While the worst thing to happen to some of us during the pandemic was not being able to gather in public places or not seeing friends and family, for many others it was much worse. 

Although the outlook for recovery is trending in the right direction, the record-high unemployment rates of 2020 brought extreme financial hardship to many people who are still trying to piece their lives back together as things get “back to normal.” 

Many San Diegans are experiencing homelessness for the first time or re-entering homelessness. In fact, recent data from the Regional Task Force on the Homeless shows that first-time homelessness nearly doubled in 2020.

While the job market is recovering much quicker than after the Great Recession, the  levels of unemployment and underemployment are alarming. Unemployment levels spiked exorbitantly — the highest levels on record — early in the pandemic. In San Diego County, the unemployment rate reached 16%.

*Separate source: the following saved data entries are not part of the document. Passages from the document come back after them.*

(** The incarnation resolved from what was collected is the newest of all. *)
Lemma resolves_newest uid collected resolved (lines read unread : list recordLine) row : lines ≡ₚ read ++ unread ->
  resolves uid collected resolved -> StronglySorted change_le collected -> collected ≡ₚ map line_change read ->
  row ∈ replayRows collected resolved -> Forall (fun c => (ch_TS c < rr_TS row)%Z) (map line_change unread) ->
  if bool_decide (uid = "") then exists l, l ∈ lines /\ resolved = ln_UID l /\
    forall l', l' ∈ lines -> (ln_Timestamp l' <= ln_Timestamp l)%Z else resolved = uid.
Proof.
  unfold resolves. intros Hn Hres Hsort Hcol Hrow Hold. case_bool_decide; [|done].
  apply list_elem_of_fmap in Hrow as (cb & -> & Hcb). apply list_elem_of_In, filter_In in Hcb as [Hcb%list_elem_of_In _].
  destruct (last collected) as [c|] eqn:El; [|apply last_None in El; subst; by apply elem_of_nil in Hcb].
  assert (Hmax : forall c', c' ∈ collected -> (ch_TS c' <= ch_TS c)%Z).
  { intros c' Hc'. by apply (sorted_last_max change_le collected c c'). }
  apply last_Some_elem_of in El. rewrite Hcol in El. apply list_elem_of_fmap in El as (l & -> & Hl).
  exists l. rewrite Hn, elem_of_app. split; [by left|]. split; [done|]. intros l'. rewrite Hn. intros [Hl'|Hl']%elem_of_app.
  - apply (Hmax (line_change l')). rewrite Hcol. by apply list_elem_of_fmap_2.
  - rewrite Forall_forall in Hold. specialize (Hold (line_change l') (list_elem_of_fmap_2 _ _ _ Hl')).
    specialize (Hmax cb Hcb). cbn in *. lia.
Qed.
Lemma deleted_row_none history : deleted_row history = None -> forall row, row ∈ history -> rr_EventType row <> EventDeleted.
Proof.
  induction history as [|r history IH]; cbn [deleted_row]; [by intros _ row ?%elem_of_nil|]. case_bool_decide; [done|].
  intros Hn row [->|Hr]%elem_of_cons; [done|by apply IH].
Qed.

(** The walk against the whole history; what it did not read holds no later deletion. *)
Lemma state_whole_history
    `{ObjectSource, FrameReader, PatchPaths, Encoders, JsonPatch} e ref at_ uid stored r :
  en_concurrency e <> 0 -> trim "/"%char (en_prefix e) = en_prefix e ->
  string_mem "/"%char (or_ClusterID ref) = false ->
  representable (dayStart (at_ - en_stateLookback e)) -> representable (hourStart at_ + hour - 1) ->
  (0 <= en_stateLookback e)%Z -> holds_keys stored -> Forall (filed e (or_ClusterID ref)) stored ->
  StateAt e ref (Some at_) uid = Ok r ->
  (dayStart (at_ - en_stateLookback e) < dayStart (rc_BaseTS r - en_objectSpan e))%Z ->
  let lines := named_by (state_scan ref at_) (concat (map key_lines stored)) in
  exists history resolved base,
    StronglySorted change_le history /\ history ≡ₚ map line_change lines /\
    (if bool_decide (uid = "") then exists l, l ∈ lines /\ resolved = ln_UID l /\
       forall l', l' ∈ lines -> (ln_Timestamp l' <= ln_Timestamp l)%Z else resolved = uid) /\
    BaseRow (replayRows history resolved) = Some base /\ Replay (replayRows history resolved) base = Ok r /\
    forall c, c ∈ history -> ch_UID c = resolved -> ch_EventType c = EventDeleted -> (ch_TS c < rc_BaseTS r)%Z.
Proof.
  intros Hc Hp Hcl Hre Hrs Hlb Hs Hfiled Hst Hdeep lines.
  unfold StateAt in Hst. destruct (en_closed e); [done|]. destruct (walkBack _ _ _ _) as [[collected resolved]|] eqn:Hw; [|done].
  case_bool_decide; [done|]. destruct (deleted_row _) eqn:Hdel; [done|]. destruct (BaseRow _) as [base|] eqn:Hb; [|done].
  destruct (Replay _ base) as [r'|] eqn:Hrep; [|done]. injection Hst as ->.
  destruct (BaseRow_Some _ _ Hb) as (row & Hrow & _).
  assert (Hbase : rc_BaseTS r = rr_TS row) by (unfold Replay in Hrep; rewrite Hrow in Hrep; repeat case_match; by simplify_eq/=).
  destruct (walkBack_gathers e ref at_ uid stored Hc Hlb Hs _ _ Hw) as (d & Hed & Hdd & (Hsort & spans & Ht & Hperm) & Hres & Hend).
  assert (Hd : (d < dayStart (rr_TS row - en_objectSpan e))%Z).
  { destruct Hend as [->|Hset]; [by rewrite <-Hbase|]. unfold baseIsSettled in Hset. rewrite Hb, Hrow in Hset.
    by apply bool_decide_eq_true in Hset. }
  assert (Hds : (d < hourStart at_ + hour)%Z).
  { apply (tiles_bounds _ _ _ _ Ht). intros ->. symmetry in Hperm. apply Permutation_nil_l in Hperm. by rewrite <-Hperm in Hrow. }
  destruct (tiled_lines e (or_ClusterID ref)
    (fun l => in_window None (Some at_) (ln_Timestamp l) && namesObject l ref) spans d (hourStart at_ + hour) stored)
    as (unread & Hn & Hu); try done; [unfold representable in *; lia|by intros l [_ ?%namesObject_cluster]%andb_true_iff|].
  change (lines ≡ₚ named_by (state_scan ref at_) (concat (map key_lines (concat (map keys_of (prefixesOf spans))))) ++ unread) in Hn.
  set (read := named_by _ (concat (map key_lines (concat (map keys_of _))))) in Hn.
  assert (Hcol : collected ≡ₚ map line_change read).
  { rewrite Hperm, read_all_lines. rewrite (proj1 (scan_rows (state_scan ref at_) _ eq_refl)). by rewrite keep_all by (by apply Forall_true). }
  assert (Hold : Forall (fun c => (ch_TS c < rr_TS row)%Z) (map line_change unread)).
  { apply Forall_map, Forall_forall. intros l Hl. apply (unread_before_base e at_ d (rr_TS row) l Hdd Hd).
    destruct (Hu l Hl) as (ts & ? & ? & [? _]%andb_true_iff). by exists ts. }
  destruct (replay_complete (map line_change unread) collected resolved base row Hsort Hb Hrow Hold) as (base' & Hb' & Hrep').
  exists (stable_sort change_le (map line_change unread ++ collected)), resolved, base'.
  split; [apply stable_sort_sorted; apply _|]. split.
  { rewrite (stable_sort_Permutation change_le), Hcol, Hn, map_app. apply Permutation_app_comm. }
  split; [|split; [done|split; [congruence|]]].
  2: { intros c. rewrite (stable_sort_Permutation change_le), elem_of_app. intros [Hin|Hin] Huid Hde.
       - rewrite Hbase. rewrite Forall_forall in Hold. by apply Hold.
       - exfalso. apply (deleted_row_none _ Hdel (replay_row c)); [|done]. apply list_elem_of_fmap_2.
         apply list_elem_of_In, filter_In. split; [by apply list_elem_of_In|]. by apply bool_decide_eq_true_2. }
  eapply resolves_newest; [exact Hn|exact Hres|exact Hsort|exact Hcol|by eapply list_elem_of_lookup_2|exact Hold].
Qed.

Even after 11 months of almost uninterrupted decline, at 6.9% it remains twice as high as the pre-pandemic rate. Moreover, unemployment is concentrated among low-wage and hourly workers who were already economically at higher risk to experience insecure housing.

To make matters even more concerning, these unemployment rates compound the effects of high costs of housing. The median home cost in San Diego, which skyrocketed in the last year, reached a new all-time record, keeping on trend with the median home prices statewide. Additionally, rent prices continue to increase in San Diego, averaging at $1,940 a month, a 5% increase from last year.

Fortunately, state and local governments enacted eviction moratoriums to protect tenants and business owners. However, these moratoriums didn’t eliminate the unpaid rent debt accumulated by residential tenants and business owners, nor did they protect landlords from the loss of revenue. 

California’s moratorium is in effect until June 30, and the City of San Diego has enacted an eviction ban that will begin the day after the state’s moratorium expires and remain in effect until 60 days after the end of the City’s COVID-19 State of Emergency declaration.

Since California already faces an increase in homelessness and a severe lack of affordable housing, it’s time for local, state and federal governments to find solutions for the ensuing debt crisis, and ensure all of our communities can equitably recover  from the pandemic. Rental assistance programs in San Diego are useful to help mitigate the effects of the pandemic, but it’s time to do more to protect the people who are facing financial hardships and prevent a spike in homelessness.

While these measures are helpful, people need to be protected from the debt that they’ve accumulated in unpaid rents due to the devastating impact of the pandemic. If they cannot enter into a repayment agreement with landlords, which will be up to the landlord’s discretion, they’re most likely facing eviction and risking ending up on the streets. Moreover, landlords cannot continue to sustain their businesses on promises of unpaid rent. Housing options and workforce solutions are critical to our region’s recovery.

We need to look at a range of preventative solutions, including: 

  • Making increased rental assistance funding more accessible in order to get it into the hands of the people who desperately need it.
  • Continue monitoring the financial needs of the community, and the amount of rental debt accumulated by business and residential tenants, to determine if additional funding is needed to ensure community members are not saddled with crushing debt.
  • More funding for workforce programs that offer training for new skills and to connect job seekers to local employers.
  • Incentivize the workforce to return to work safely.
  • Free or low-cost upskilling or credentialing programs that help people change careers into more stable and in-demand jobs.
  • More funding for programs that specialize in helping people experiencing homelessness, many of whom are facing complex barriers to employment with liveable wages.
  • More education and support for employers to expand their workforce to include often overlooked populations like seniors, women with children and those exiting the criminal justice system.

These efforts need to be invested in immediately and holistically, and remain in place until the unemployment rate returns to pre-pandemic levels.

We thank our region’s policymakers for their leadership and proactive action that has enabled us to advance this far in our recovery. We support new and sustained efforts to advance more solutions that prioritize building economic stability in the region, developing a skilled and resilient  workforce, and keeping people housed amid an impending risk of local homelessness levels spiking.

We all benefit when we keep people housed, employed and valued in our region. 

Jim Vargas is president and CEO of Father Joe’s Villages. Peter Callstrom is president and CEO of the San Diego Workforce Partnership.